Existing application code that targets Resemble directly migrates by swapping the base URL and the bearer token. Voice UUIDs and SSML payloads and precision settings and HD mode all carry over without modification. Resemble's official client libraries can be configured the same way by overriding their base URL.

Routing and failover across TTS providers

Voice agent stacks often run more than one TTS provider in production for cost and latency reasons. The gateway's Virtual Model abstraction extends to TTS providers the same way it does to LLM providers. A virtual model identifier maps to one or more physical TTS deployments with routing rules. Weight based routing distributes traffic by percentage across providers. Priority based routing tries the first provider and fails over on a 5xx or a timeout or a rate limit. Latency based routing sends traffic to whichever provider has the lowest p50 latency in the sliding window.

Failover for TTS works on the same primitives as LLM failover. Non retriable errors trigger an immediate retry on the next priority provider. Error spikes place a provider in a 5 minute cooldown and probe traffic checks for recovery. A team running Resemble Chatterbox Turbo as the primary low-latency path can failover to Cartesia or ElevenLabs without changing client code. The Virtual Model handles the selection.

Cost tracking captures TTS usage at the same granularity as LLM usage. The gateway records the input character count and the synthesis duration and the model and the team and the user against each request. The aggregator service computes per-team and per-user spend and feeds the same dashboards and budget enforcement primitives that already cover chat completions and embeddings. Rate limits apply through the Sliding Window Token Bucket algorithm with per-minute windows scoped on user or team or model. For TTS the unit is characters or requests rather than tokens but the algorithm is unchanged.

Observability and traces

Every TTS request emits a trace span. The span attributes include the provider account and the model identifier (for example resemble-prod/chatterbox-turbo) and the input character count and the response duration in seconds and the raw synthesis time and the output format and the sample rate and the gateway-side latency. Traces are emitted asynchronously through NATS and exported via OTEL to whichever observability backend the team has configured (Arize or Langfuse or LangSmith or any of the supported targets). The Exclude Request Data toggle applies the same way it does for chat completions to keep the input text out of exported traces when data privacy requires it.

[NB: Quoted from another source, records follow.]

(* ===== verification/AgentSample.v ===== *)
(** * A libcurl to run the agent with

    A small implementation of the interface of [Agent.v], which shows that the
    laws can hold and on which the theorems about the agent are instantiated. *)

From S2P Require Import Prelude Extras Headers Registry Metrics Stream.
From S2P Require Import StreamRing StreamOps Agent AgentWorld AgentProps AgentStop.
Import EasyData Agent AgentWorld AgentProps AgentStop.

Open Scope Z_scope.
Open Scope record_scope.

Module AgentSample.

(** The private pointers, the handles that are driven and the messages, of which
    those for other handles do not count. *)
Record sample_lib := SampleLib {
  privates : gmap ptr ptr;
  driven : gset ptr;
  inbox : list (bool * ptr * Z)
}.
#[export] Instance sample_lib_eta : Eta sample_lib := λ c,
  SampleLib (privates c) (driven c) (inbox c).

Definition readable (d : gset ptr) (l : list (bool * ptr * Z)) : list (bool * ptr * Z) :=
  filter (λ x, x.1.2 ∈ d) l.

(** Adding the handle 99 fails. *)
#[export] Instance sample_libcurl : Libcurl := {|
  lib := sample_lib;
  setopt_private e v c := (CURLE_OK, c <| privates ::= partial_alter (λ _, v) e |>);
  getinfo_private e c := (CURLE_OK, privates c !! e);
  getinfo_response_code e c := (CURLE_OK, 200);
  multi_add_handle e c := if decide (e = 99%positive) then (1, c) else (0, c <| driven ::= union {[e]} |>);
  multi_remove_handle e c := (0, c <| driven ::= λ d, d ∖ {[e]} |>);
  easy_pause_cont e c := (CURLE_OK, c);
  easy_cleanup e c := ((), c <| driven ::= λ d, d ∖ {[e]} |>);
  multi_info_read c :=
    match readable (driven c) (inbox c) with
    | [] => (None, c)
    | x :: l => (Some x, c <| inbox := l |>)
    end;
  messages c := length (readable (driven c) (inbox c))
|}.

Lemma readable_subset (d d' : gset ptr) l :
  d' ⊆ d → (length (readable d' l) ≤ length (readable d l))%nat.
Proof.
  intros Hd. unfold readable. induction l as [|x l IH]; [done|]. rewrite !filter_cons.
  do 2 case_decide; cbn; try lia. by exfalso; set_solver.
Qed.

Lemma readable_idemp d l : readable d (readable d l) = readable d l.
Proof.
  unfold readable. induction l as [|x l IH]; [done|]. rewrite filter_cons. case_decide; [|done].
  rewrite filter_cons, decide_True by done. by rewrite IH.
Qed.

Lemma readable_cons d l x l' :
  readable d l = x :: l' → x.1.2 ∈ d ∧ length (readable d l') = length l'.
Proof.
  intros E. pose proof (readable_idemp d l) as Hi. rewrite E in Hi.
  assert (x.1.2 ∈ d) as Hx.
  { assert (x ∈ readable d l) as [Hx _]%list_elem_of_filter by (rewrite E; by left). done. }
  split; [done|]. unfold readable in Hi. rewrite filter_cons_True in Hi by done.
  injection Hi as Hi. unfold readable. by rewrite Hi.
Qed.

#[export, program] Instance sample_laws : LibcurlLaws := {|
  private_of c e := privates c !! e;
  added c := driven c
|}.
Next Obligation.
  cbn. intros e v c r c' [= <- <-]. split; [|by split]. intros e'. cbn.
  destruct (decide (e' = e)) as [->|Hne].
  - rewrite lookup_partial_alter_eq. by rewrite decide_True.
  - rewrite lookup_partial_alter_ne by done. rewrite decide_False; [done|]. by intros [-> _].
Qed.
Next Obligation. cbn. by intros e c v [= <-]. Qed.
Next Obligation. cbn. intros e c r c'. destruct (decide (e = 99%positive)); by intros [= <- <-]. Qed.
Next Obligation.
  cbn. intros e c r c' [= <- <-]. split; [done|]. split; [done|]. cbn. apply readable_subset. set_solver.
Qed.
Next Obligation. cbn. by intros e c r c' [= <- <-]. Qed.
Next Obligation.
  cbn. intros e c c' [= <-]. split; [done|]. split; [done|]. cbn. apply readable_subset. set_solver.
Qed.
Next Obligation.
  cbn. intros c m c' E. destruct (readable (driven c) (inbox c)) as [|x l] eqn:R; injection E as <- <-.
  - by rewrite R.
  - destruct (readable_cons _ _ _ _ R) as [Hx Hl]. split; [done|]. split; [done|].
    destruct x as [[b e] z]. split; [done|].
    change (length (readable (driven c) l) < S (length l))%nat. rewrite Hl. lia.
Qed.

(** A world with two records, a stream and no transfers. *)
Definition sample_record : hs_easy_data := Mk (-1) 0 (Waker.Mk (Some 5%positive) 0 false) false false.
#[export] Instance sample_metrics_info : Metrics.CurlInfo := Metrics.sample_info.
Definition sample_world : world :=
  World (Registry.Store ∅ (Registry.Mk (Some (replicate 64 None)) 64 0)) []
    {[ 21%positive := sample_record; 22%positive := sample_record ]}
    {[ 11%positive := Object StreamOps.StreamOps.demo None None ]} ∅ ∅ (SampleLib ∅ ∅ []).

(** Two submissions with the same id. *)
Definition first_payload : execute_payload :=
  Payload 7 (Some 1%positive) (Some 21%positive) None (Some 11%positive) None.
Definition second_payload : execute_payload :=
  Payload 7 (Some 2%positive) (Some 22%positive) None None None.

Lemma sample_objects : objects_ok sample_world.
Proof.
  split.
  - intros q o. unfold sample_world. cbn. rewrite lookup_singleton_Some. intros [_ <-]. split; [|done].
    exists []. by apply (StreamRing.StreamRing.create_ok _ _ _ _ _ _ StreamOps.StreamOps.demo_created).
  - intros h d. unfold sample_world. cbn. by rewrite lookup_empty.
Qed.

(** What a step leads to. *)
Definition after (m : M world ()) (w : world) : world :=
  match m w with Some (_, w', _) => w' | None => w end.
Definition said (m : M world ()) (w : world) : list event :=
  match m w with Some (_, _, es) => es | None => [] end.
Lemma after_said m w : is_Some (m w) → m w = Some ((), after m w, said m w).
Proof. unfold after, said. intros [[[[] w'] es] E]. by rewrite E. Qed.

End AgentSample.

This means TTS calls show up in the same trace timeline as the upstream LLM call that produced the text and the downstream agent action that consumed the audio. For voice agent debugging this consolidation matters. A failed turn can be traced from the LLM completion that selected the response through the TTS synthesis that rendered it through the action the agent took next.

Architecture Summary

End to end the request flow looks like this. A client sends a TTS request to the gateway at {GATEWAY_BASE_URL}/tts/{providerAccountName}/synthesize or its streaming counterpart with a TrueFoundry bearer token. The gateway authenticates the caller against cached IdP keys and resolves the provider account and checks team and user authorization in memory. If a Virtual Model is in use the routing logic selects a physical provider based on weight or priority or latency. The request body is forwarded to Resemble with the server-side Resemble bearer token attached. The response is streamed back to the client preserving the full Resemble payload shape including audio content and timestamps and duration metadata. Every step is captured in a trace span emitted asynchronously to NATS and exported via OTEL.

Nothing else has to change in the application. There is no SDK rewrite required and no per-provider auth handling on the client and no separate observability pipeline for voice traffic. The gateway is already in the request path for the rest of the AI stack and Resemble attaches to that path through native pass-through. Existing Resemble client code keeps working with a base URL swap.

Get Started

Learn more about the TrueFoundry AI Gateway and the Resemble AI platform. Add Resemble as a provider account in the gateway control plane and call the synthesize or stream endpoint at the /tts/{providerAccountName} route from existing application code.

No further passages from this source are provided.